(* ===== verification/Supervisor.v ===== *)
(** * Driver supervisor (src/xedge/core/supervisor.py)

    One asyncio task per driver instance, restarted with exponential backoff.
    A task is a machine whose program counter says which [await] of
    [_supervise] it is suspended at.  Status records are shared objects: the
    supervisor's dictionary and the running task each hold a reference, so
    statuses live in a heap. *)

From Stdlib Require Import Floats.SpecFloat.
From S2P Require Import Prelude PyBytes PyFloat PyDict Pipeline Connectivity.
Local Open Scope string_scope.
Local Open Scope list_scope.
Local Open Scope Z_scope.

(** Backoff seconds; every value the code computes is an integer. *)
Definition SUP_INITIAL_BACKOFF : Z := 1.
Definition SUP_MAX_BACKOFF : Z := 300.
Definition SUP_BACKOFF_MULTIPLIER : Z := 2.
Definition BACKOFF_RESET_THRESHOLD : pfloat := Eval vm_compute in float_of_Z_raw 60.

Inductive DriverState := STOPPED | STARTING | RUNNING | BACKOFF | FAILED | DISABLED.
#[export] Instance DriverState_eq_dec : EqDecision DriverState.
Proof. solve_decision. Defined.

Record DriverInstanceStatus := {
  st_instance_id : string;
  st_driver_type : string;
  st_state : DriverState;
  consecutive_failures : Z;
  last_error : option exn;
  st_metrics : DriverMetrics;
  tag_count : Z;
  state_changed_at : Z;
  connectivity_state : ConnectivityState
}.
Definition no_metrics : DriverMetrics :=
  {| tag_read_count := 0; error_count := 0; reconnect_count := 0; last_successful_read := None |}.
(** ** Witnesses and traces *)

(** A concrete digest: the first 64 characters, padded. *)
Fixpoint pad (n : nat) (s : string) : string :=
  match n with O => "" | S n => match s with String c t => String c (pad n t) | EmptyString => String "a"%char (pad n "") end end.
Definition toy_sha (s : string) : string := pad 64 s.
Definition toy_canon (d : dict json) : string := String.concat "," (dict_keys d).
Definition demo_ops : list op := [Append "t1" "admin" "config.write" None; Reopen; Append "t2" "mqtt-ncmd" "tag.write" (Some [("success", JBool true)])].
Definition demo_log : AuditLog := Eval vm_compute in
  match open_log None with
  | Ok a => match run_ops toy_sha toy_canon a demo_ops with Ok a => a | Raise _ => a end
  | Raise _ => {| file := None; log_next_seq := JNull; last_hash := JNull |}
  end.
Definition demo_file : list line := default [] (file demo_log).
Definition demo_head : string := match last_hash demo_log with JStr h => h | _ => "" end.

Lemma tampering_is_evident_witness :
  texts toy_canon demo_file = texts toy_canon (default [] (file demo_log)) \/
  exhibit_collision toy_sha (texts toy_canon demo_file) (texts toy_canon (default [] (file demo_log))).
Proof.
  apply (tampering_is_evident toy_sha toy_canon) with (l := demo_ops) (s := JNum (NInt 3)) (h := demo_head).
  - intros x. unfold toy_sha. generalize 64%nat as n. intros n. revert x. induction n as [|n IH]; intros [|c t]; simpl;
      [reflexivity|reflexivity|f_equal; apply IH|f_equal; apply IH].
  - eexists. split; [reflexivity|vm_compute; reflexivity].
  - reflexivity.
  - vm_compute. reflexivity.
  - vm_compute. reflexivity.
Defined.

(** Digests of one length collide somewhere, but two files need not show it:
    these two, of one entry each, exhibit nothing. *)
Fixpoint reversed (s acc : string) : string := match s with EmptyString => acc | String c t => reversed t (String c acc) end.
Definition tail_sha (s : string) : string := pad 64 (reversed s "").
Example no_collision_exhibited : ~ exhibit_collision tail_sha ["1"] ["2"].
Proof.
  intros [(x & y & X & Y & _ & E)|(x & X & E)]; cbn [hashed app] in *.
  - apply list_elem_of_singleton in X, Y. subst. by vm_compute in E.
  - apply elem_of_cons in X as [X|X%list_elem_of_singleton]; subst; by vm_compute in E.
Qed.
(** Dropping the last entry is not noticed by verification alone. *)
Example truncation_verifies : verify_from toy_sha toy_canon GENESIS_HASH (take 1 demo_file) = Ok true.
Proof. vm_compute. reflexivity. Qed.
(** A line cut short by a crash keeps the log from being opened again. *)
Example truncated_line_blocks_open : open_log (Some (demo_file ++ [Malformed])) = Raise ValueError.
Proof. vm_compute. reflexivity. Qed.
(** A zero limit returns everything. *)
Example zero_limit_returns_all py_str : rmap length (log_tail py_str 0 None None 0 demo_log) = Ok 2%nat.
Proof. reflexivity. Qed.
= = =
Work to complete =>
The records are given above. Copy each line in them that holds "texts".

Answer for this exercise =>
  texts toy_canon demo_file = texts toy_canon (default [] (file demo_log)) \/
  exhibit_collision toy_sha (texts toy_canon demo_file) (texts toy_canon (default [] (file demo_log))).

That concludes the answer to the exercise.